| Problem description |
From the top of the records below down to the line containing "reachable stored st ->", reproduce every line exactly.

::: Source material

(** The click listener of the reveal button; [None] is the TypeError of
    reading [.definition] of [null]. *)
Definition handleReveal (st : App) : option App :=
  match currentRandomWord st with
  | None => None
  | Some w =>
      let st :=
        withRandomNodes (randomNodes st ++ [DefinitionText (definition w)]) st in
      Some (withRandomNodes
              (filter (fun n => negb (isRevealButton n)) (randomNodes st)) st)
  end.

Definition handleListAll (st : App) : App := renderWords st.

(** What can happen once the page is loaded. *)
Inductive Event :=
| Typed (wordValue definitionValue : jsstring)
| SubmitAdd (h : Host)
| ClickList (target : Target)
| ClickExport (h : Host)
| FileLoaded (h : Host) (text : jsstring)
| FileError
| ClickListAll
| ClickRandom (randomIndex : nat)
| ClickReveal.

(** The handler an event runs; [None] when it throws. *)
Definition step (e : Event) (st : App) : option (App * list Output) :=
  match e with
  | Typed w d => Some (withInputs w d st, [])
  | SubmitAdd h => Some (handleAddWord h st)
  | ClickList target => Some (handleListClick target st, [])
  | ClickExport h => Some (handleExport h st)
  | FileLoaded h text => Some (handleImportLoaded h text st)
  | FileError => Some (handleImportError st)
  | ClickListAll => Some (handleListAll st, [])
  | ClickRandom randomIndex =>
      option_map (fun st' => (st', [])) (handleShowRandom randomIndex st)
  | ClickReveal => option_map (fun st' => (st', [])) (handleReveal st)
  end.

(** An event the page can deliver in a state: a delete button or the
    reveal button is clicked only while it is shown, and the random index
    lies below the length of a non-empty list. *)
Definition possible (e : Event) (st : App) : Prop :=
  match e with
  | ClickList (DeleteBtn dataId) =>
      exists t d, In (WordItem t d dataId) (wordListNodes st)
  | ClickRandom randomIndex =>
      words st = [] \/ (randomIndex < length (words st))%nat
  | ClickReveal => In RevealButton (randomNodes st)
  | _ => True
  end.

(** The states the page goes through, started with [stored] in
    [localStorage]. *)
Inductive reachable (stored : option (list Word)) : App -> Prop :=
| reachable_start : reachable stored (startApp stored)
| reachable_step (e : Event) (st st' : App) (out : list Output) :
    reachable stored st -> possible e st -> step e st = Some (st', out) ->
    reachable stored st'.

(** Both texts of a word object are trimmed. *)
Definition trimmedWord (w : Word) : Prop :=
  noOuterSpace (word w) /\ noOuterSpace (definition w).

(** The children [renderWords] gives the list for an array. *)
Definition renderList (ws : list Word) : list ListNode :=
  if (length ws =? 0)%nat then [EmptyMessage] else map renderItem ws.

(** The stored item is the text of the array in memory (or nothing was
    ever stored and the array is empty). *)
Definition storageInSync (st : App) : Prop :=
  storedWords st = Some (words st)
  \/ (storedWords st = None /\ words st = []).

(** The list is either cleared or shows the array in memory. *)
Definition listShowsWords (st : App) : Prop :=
  wordListNodes st = [] \/ wordListNodes st = renderList (words st).

(** While the reveal button is shown, [currentRandomWord] is one of the
    words in memory and the heading shows it. *)
Definition revealIsReady (st : App) : Prop :=
  In RevealButton (randomNodes st) ->
  exists w, currentRandomWord st = Some w
            /\ In w (words st)
            /\ randomNodes st = [WordHeading (word w); RevealButton].

Definition consistent (st : App) : Prop :=
  storageInSync st /\ listShowsWords st /\ revealIsReady st.

(** No line feed and no two consecutive double-quotes in either text. *)
Definition plainWord (w : Word) : Prop :=
  noLF (word w) /\ noLF (definition w)
  /\ ~ occursIn quotePair (word w) /\ ~ occursIn quotePair (definition w).

(** Two states for the examples: a page started with nothing stored where
    the word [cat] was typed and added, and the same page after a click on
    the random-word button. *)
Definition catPage : App :=
  fst (handleAddWord plainHost
         (withInputs (lit " cat ") (lit "a small feline") (startApp None))).

Definition catShown : App :=
  match handleShowRandom 0 catPage with
  | Some st => st
  | None => catPage
  end.

(** An ASCII letter in lower case, any other character as it is. *)
Definition asciiLower (c : N) : N :=
  if (65 <=? c) && (c <=? 90) then c + 32 else c.

(** The six whitespace characters of ASCII. *)
Definition asciiSpace (c : N) : Prop :=
  c = 9 \/ c = 10 \/ c = 11 \/ c = 12 \/ c = 13 \/ c = 32.

(** The test [needsQuotes] of [escapeCsvField]. *)
Definition needsQuotes (s : jsstring) : bool :=
  includes s COMMA || includes s QUOTE || includes s LF || includes s CR.

(** What the scan finds of an exported word and of an exported definition:
    a text that was quoted as it was, a text written bare without the
    whitespace at the end of the line it touches. *)
Definition scannedWord (w : jsstring) : jsstring :=
  if needsQuotes w then w else trimStart w.

Definition scannedDefinition (d : jsstring) : jsstring :=
  if needsQuotes d then d else trimEnd d.

(** A page started with nothing stored into which a file of three lines
    was imported, the three words getting three different identifiers. *)
Definition threeWords : App :=
  fst (handleImportLoaded numberedHost
         (lit "cat,a small feline" ++ [LF] ++ lit "dog,barks" ++ [LF]
            ++ lit "owl,hoots")
         (startApp None)).

(** ** The file between an export and an import

    [new Blob([s])] holds the UTF-8 bytes of [s] once every surrogate
    code unit without its partner is replaced by U+FFFD, and
    [FileReader.readAsText] decodes these bytes, dropping a byte order mark
    at the start. *)

Definition isHighSurrogate (c : N) : bool := (55296 <=? c) && (c <=? 56319).

Definition isLowSurrogate (c : N) : bool := (56320 <=? c) && (c <=? 57343).

Fixpoint toUSVString (s : jsstring) : jsstring :=
  match s with
  | [] => []
  | c :: r =>
      if isHighSurrogate c then
        match r with
        | d :: r' =>
            if isLowSurrogate d then c :: d :: toUSVString r'
            else 65533 :: toUSVString r
        | [] => [65533]
        end
      else if isLowSurrogate c then 65533 :: toUSVString r
      else c :: toUSVString r
  end.

Definition stripBOM (s : jsstring) : jsstring :=
  match s with
  | c :: r => if c =? 65279 then r else s
  | [] => []
  end.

::::::

| Reply |
(** The click listener of the reveal button; [None] is the TypeError of
    reading [.definition] of [null]. *)
Definition handleReveal (st : App) : option App :=
  match currentRandomWord st with
  | None => None
  | Some w =>
      let st :=
        withRandomNodes (randomNodes st ++ [DefinitionText (definition w)]) st in
      Some (withRandomNodes
              (filter (fun n => negb (isRevealButton n)) (randomNodes st)) st)
  end.

Definition handleListAll (st : App) : App := renderWords st.

(** What can happen once the page is loaded. *)
Inductive Event :=
| Typed (wordValue definitionValue : jsstring)
| SubmitAdd (h : Host)
| ClickList (target : Target)
| ClickExport (h : Host)
| FileLoaded (h : Host) (text : jsstring)
| FileError
| ClickListAll
| ClickRandom (randomIndex : nat)
| ClickReveal.

(** The handler an event runs; [None] when it throws. *)
Definition step (e : Event) (st : App) : option (App * list Output) :=
  match e with
  | Typed w d => Some (withInputs w d st, [])
  | SubmitAdd h => Some (handleAddWord h st)
  | ClickList target => Some (handleListClick target st, [])
  | ClickExport h => Some (handleExport h st)
  | FileLoaded h text => Some (handleImportLoaded h text st)
  | FileError => Some (handleImportError st)
  | ClickListAll => Some (handleListAll st, [])
  | ClickRandom randomIndex =>
      option_map (fun st' => (st', [])) (handleShowRandom randomIndex st)
  | ClickReveal => option_map (fun st' => (st', [])) (handleReveal st)
  end.

(** An event the page can deliver in a state: a delete button or the
    reveal button is clicked only while it is shown, and the random index
    lies below the length of a non-empty list. *)
Definition possible (e : Event) (st : App) : Prop :=
  match e with
  | ClickList (DeleteBtn dataId) =>
      exists t d, In (WordItem t d dataId) (wordListNodes st)
  | ClickRandom randomIndex =>
      words st = [] \/ (randomIndex < length (words st))%nat
  | ClickReveal => In RevealButton (randomNodes st)
  | _ => True
  end.

(** The states the page goes through, started with [stored] in
    [localStorage]. *)
Inductive reachable (stored : option (list Word)) : App -> Prop :=
| reachable_start : reachable stored (startApp stored)
| reachable_step (e : Event) (st st' : App) (out : list Output) :
    reachable stored st -> possible e st -> step e st = Some (st', out) ->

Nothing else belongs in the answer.